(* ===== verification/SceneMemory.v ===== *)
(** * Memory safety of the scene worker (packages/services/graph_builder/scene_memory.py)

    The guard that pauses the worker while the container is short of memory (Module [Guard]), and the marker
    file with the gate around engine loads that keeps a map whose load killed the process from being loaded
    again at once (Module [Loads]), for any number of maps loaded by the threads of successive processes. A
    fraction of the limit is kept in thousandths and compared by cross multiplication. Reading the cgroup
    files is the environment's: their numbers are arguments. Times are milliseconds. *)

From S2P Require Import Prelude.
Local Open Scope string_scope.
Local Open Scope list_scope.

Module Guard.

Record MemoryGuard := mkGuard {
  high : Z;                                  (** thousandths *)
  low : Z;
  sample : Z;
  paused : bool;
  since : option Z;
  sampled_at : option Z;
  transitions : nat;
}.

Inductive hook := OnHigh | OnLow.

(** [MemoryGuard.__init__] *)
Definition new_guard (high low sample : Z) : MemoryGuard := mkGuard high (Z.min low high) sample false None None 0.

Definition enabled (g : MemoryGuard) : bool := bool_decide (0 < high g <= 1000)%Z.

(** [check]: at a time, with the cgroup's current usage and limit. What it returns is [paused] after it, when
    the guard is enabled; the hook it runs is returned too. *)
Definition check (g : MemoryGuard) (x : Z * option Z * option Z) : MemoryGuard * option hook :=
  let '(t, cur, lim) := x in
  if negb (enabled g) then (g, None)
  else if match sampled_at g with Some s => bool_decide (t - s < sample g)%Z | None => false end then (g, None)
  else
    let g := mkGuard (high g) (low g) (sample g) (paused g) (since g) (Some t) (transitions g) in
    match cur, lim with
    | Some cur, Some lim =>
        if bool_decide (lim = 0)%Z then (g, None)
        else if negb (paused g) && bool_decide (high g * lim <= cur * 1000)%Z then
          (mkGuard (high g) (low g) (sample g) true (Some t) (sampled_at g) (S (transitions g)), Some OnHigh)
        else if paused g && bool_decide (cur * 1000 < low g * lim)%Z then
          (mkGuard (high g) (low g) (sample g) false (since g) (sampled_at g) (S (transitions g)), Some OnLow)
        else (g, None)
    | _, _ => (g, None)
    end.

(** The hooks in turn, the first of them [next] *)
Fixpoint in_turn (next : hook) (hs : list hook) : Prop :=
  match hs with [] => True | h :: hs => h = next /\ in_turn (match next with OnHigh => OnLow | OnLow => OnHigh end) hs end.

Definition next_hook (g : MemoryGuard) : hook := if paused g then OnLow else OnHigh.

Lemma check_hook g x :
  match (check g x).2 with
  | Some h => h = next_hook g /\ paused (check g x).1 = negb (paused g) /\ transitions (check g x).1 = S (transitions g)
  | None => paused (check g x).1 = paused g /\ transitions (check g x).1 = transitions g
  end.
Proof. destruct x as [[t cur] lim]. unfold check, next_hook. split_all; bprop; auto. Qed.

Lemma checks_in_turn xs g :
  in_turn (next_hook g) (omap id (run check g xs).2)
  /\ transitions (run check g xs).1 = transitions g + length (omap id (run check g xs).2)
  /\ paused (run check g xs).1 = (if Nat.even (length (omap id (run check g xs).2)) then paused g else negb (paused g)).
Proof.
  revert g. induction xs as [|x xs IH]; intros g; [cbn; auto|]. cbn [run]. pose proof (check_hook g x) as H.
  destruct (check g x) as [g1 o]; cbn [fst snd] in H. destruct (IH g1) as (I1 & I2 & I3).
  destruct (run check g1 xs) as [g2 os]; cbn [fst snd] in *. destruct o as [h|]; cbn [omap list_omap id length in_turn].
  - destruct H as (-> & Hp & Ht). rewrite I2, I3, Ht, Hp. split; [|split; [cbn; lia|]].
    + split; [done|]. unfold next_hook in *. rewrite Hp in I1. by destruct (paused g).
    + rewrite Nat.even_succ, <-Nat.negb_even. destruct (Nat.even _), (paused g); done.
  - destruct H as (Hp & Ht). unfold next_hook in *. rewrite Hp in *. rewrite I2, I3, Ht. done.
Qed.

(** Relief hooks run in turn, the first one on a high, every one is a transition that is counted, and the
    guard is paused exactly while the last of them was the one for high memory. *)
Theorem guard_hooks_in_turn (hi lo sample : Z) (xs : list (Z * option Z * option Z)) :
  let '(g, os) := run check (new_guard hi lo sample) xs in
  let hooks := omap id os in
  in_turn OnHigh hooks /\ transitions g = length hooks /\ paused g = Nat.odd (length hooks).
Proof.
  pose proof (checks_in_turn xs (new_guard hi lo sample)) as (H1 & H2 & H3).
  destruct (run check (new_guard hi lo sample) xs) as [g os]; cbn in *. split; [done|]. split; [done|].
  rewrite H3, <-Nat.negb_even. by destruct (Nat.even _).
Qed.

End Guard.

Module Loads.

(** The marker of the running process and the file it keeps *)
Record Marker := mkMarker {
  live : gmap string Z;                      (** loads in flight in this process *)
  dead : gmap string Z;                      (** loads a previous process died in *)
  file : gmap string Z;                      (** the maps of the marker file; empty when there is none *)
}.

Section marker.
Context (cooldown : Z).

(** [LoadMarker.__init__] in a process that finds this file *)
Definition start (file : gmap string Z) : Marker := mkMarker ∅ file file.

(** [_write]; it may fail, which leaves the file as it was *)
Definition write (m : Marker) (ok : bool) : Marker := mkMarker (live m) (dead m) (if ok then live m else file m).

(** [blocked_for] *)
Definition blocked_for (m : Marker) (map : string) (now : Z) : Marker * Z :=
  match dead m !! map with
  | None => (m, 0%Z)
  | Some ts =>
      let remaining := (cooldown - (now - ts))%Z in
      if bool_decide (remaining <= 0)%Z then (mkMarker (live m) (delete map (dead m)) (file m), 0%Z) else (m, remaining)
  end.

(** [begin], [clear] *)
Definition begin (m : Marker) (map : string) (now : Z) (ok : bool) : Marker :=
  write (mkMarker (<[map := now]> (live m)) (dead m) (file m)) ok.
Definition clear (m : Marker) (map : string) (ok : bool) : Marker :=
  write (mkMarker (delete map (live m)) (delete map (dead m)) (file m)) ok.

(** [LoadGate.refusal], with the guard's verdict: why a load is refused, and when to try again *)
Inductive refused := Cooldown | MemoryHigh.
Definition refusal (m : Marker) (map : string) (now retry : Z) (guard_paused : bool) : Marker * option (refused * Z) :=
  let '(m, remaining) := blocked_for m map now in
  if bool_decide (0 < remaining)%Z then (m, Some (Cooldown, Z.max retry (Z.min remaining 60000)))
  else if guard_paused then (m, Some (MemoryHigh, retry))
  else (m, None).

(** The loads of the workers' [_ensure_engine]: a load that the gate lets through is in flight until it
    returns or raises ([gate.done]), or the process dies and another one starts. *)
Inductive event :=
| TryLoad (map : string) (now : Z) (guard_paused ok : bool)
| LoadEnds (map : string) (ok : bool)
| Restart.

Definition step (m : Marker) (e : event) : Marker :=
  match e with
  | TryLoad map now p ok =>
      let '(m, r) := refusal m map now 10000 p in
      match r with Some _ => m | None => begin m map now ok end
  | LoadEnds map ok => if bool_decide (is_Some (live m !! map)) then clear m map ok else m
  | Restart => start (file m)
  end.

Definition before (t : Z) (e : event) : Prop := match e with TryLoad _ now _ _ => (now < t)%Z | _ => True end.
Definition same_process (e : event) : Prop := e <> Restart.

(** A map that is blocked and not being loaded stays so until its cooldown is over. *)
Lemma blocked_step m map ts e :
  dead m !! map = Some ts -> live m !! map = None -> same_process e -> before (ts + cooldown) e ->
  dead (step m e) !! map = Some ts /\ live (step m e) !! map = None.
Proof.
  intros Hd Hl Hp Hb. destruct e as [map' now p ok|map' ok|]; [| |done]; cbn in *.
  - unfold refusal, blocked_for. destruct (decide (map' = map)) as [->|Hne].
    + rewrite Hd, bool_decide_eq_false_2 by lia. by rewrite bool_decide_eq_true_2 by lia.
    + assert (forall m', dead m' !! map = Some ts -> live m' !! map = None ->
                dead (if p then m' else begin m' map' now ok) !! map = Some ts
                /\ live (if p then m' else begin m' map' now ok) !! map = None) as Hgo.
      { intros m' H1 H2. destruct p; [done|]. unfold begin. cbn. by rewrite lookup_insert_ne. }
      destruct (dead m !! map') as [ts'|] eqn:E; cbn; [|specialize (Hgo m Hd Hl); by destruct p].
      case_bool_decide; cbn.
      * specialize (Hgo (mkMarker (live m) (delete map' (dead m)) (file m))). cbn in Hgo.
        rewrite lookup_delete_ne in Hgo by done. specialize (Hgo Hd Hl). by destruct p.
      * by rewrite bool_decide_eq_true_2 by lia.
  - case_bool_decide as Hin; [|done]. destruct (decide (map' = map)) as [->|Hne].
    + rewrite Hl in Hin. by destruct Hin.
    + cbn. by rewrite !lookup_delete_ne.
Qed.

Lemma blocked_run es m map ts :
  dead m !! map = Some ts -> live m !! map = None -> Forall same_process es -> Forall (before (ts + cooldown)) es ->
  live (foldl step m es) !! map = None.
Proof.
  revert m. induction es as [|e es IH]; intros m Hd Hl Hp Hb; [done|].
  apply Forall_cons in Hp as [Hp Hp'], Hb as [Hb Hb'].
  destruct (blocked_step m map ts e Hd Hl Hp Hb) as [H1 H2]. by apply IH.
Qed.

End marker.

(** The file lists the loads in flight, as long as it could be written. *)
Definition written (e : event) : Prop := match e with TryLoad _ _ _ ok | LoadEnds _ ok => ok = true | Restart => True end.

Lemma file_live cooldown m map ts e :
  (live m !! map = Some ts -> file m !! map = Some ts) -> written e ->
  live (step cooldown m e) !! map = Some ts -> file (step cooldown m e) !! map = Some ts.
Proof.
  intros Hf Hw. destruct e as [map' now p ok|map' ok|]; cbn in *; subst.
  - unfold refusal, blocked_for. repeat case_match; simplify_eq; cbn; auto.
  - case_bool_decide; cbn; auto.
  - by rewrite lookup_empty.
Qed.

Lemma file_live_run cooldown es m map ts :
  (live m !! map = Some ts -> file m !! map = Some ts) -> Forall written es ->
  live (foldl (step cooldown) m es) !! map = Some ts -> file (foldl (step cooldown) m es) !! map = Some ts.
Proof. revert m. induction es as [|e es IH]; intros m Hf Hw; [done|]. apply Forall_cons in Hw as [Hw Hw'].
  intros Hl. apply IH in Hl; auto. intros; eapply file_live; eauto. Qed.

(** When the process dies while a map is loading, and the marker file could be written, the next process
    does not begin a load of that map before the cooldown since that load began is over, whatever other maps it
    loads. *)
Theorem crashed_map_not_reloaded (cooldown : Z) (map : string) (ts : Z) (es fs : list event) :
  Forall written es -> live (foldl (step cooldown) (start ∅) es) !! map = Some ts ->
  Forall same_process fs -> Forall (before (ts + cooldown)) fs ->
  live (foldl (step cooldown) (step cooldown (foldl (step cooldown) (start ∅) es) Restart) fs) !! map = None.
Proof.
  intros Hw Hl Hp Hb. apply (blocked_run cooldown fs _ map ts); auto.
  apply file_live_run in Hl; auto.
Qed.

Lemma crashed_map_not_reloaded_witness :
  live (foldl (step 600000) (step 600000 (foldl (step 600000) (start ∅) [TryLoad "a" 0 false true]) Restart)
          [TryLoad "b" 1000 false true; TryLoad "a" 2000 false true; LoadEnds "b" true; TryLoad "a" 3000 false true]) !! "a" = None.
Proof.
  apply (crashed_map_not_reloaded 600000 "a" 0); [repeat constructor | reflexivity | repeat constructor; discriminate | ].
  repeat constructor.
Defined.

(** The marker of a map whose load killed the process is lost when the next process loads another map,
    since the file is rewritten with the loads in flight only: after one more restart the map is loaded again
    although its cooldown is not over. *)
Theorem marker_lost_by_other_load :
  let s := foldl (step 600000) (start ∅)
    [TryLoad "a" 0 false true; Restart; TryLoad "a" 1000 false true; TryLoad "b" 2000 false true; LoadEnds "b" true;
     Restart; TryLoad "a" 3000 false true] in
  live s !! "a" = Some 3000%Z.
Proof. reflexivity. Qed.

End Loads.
########
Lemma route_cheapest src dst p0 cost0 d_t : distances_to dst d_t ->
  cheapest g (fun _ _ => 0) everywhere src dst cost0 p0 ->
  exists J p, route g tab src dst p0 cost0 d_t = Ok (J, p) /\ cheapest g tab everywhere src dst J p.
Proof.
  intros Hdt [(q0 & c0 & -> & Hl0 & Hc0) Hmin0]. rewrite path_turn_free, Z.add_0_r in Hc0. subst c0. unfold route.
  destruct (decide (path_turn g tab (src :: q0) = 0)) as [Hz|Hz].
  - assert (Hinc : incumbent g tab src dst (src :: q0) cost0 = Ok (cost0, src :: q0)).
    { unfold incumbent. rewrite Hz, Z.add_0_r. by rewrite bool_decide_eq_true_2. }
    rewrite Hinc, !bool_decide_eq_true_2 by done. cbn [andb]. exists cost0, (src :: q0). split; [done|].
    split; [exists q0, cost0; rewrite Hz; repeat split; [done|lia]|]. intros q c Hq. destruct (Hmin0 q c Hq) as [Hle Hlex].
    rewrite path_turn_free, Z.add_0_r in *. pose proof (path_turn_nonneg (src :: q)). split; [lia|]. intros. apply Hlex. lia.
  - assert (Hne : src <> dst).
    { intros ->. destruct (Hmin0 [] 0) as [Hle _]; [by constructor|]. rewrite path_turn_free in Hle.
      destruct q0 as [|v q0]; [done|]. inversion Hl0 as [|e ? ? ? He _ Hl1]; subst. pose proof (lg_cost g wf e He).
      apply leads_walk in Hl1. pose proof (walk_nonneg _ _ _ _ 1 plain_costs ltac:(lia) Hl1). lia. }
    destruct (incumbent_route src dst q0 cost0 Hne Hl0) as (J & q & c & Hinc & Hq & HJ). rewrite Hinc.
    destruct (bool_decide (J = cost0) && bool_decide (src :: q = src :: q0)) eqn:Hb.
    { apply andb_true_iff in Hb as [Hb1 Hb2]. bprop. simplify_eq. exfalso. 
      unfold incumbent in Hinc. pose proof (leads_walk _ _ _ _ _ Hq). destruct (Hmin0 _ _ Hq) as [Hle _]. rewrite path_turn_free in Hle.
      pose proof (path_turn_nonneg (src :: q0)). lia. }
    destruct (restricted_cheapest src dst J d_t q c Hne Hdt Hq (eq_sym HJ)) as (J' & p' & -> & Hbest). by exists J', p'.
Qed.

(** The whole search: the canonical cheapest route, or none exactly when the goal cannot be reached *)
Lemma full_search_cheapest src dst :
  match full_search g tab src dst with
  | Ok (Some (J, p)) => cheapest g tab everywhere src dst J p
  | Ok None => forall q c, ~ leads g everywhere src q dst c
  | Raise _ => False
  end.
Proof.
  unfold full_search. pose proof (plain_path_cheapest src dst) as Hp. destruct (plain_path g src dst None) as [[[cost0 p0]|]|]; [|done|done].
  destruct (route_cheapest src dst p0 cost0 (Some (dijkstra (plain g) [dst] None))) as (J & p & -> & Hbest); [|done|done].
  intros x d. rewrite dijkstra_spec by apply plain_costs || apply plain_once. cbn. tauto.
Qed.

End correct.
########
## INSTRUCTIONS FOR THE TASK
In the entries above, find the line holding "revert g. induction" and the line holding "(paused g); done.", then retype exactly those two lines and every line between them, and nothing else.

## EXERCISE RESULT
  revert g. induction xs as [|x xs IH]; intros g; [cbn; auto|]. cbn [run]. pose proof (check_hook g x) as H.
  destruct (check g x) as [g1 o]; cbn [fst snd] in H. destruct (IH g1) as (I1 & I2 & I3).
  destruct (run check g1 xs) as [g2 os]; cbn [fst snd] in *. destruct o as [h|]; cbn [omap list_omap id length in_turn].
  - destruct H as (-> & Hp & Ht). rewrite I2, I3, Ht, Hp. split; [|split; [cbn; lia|]].
    + split; [done|]. unfold next_hook in *. rewrite Hp in I1. by destruct (paused g).
    + rewrite Nat.even_succ, <-Nat.negb_even. destruct (Nat.even _), (paused g); done.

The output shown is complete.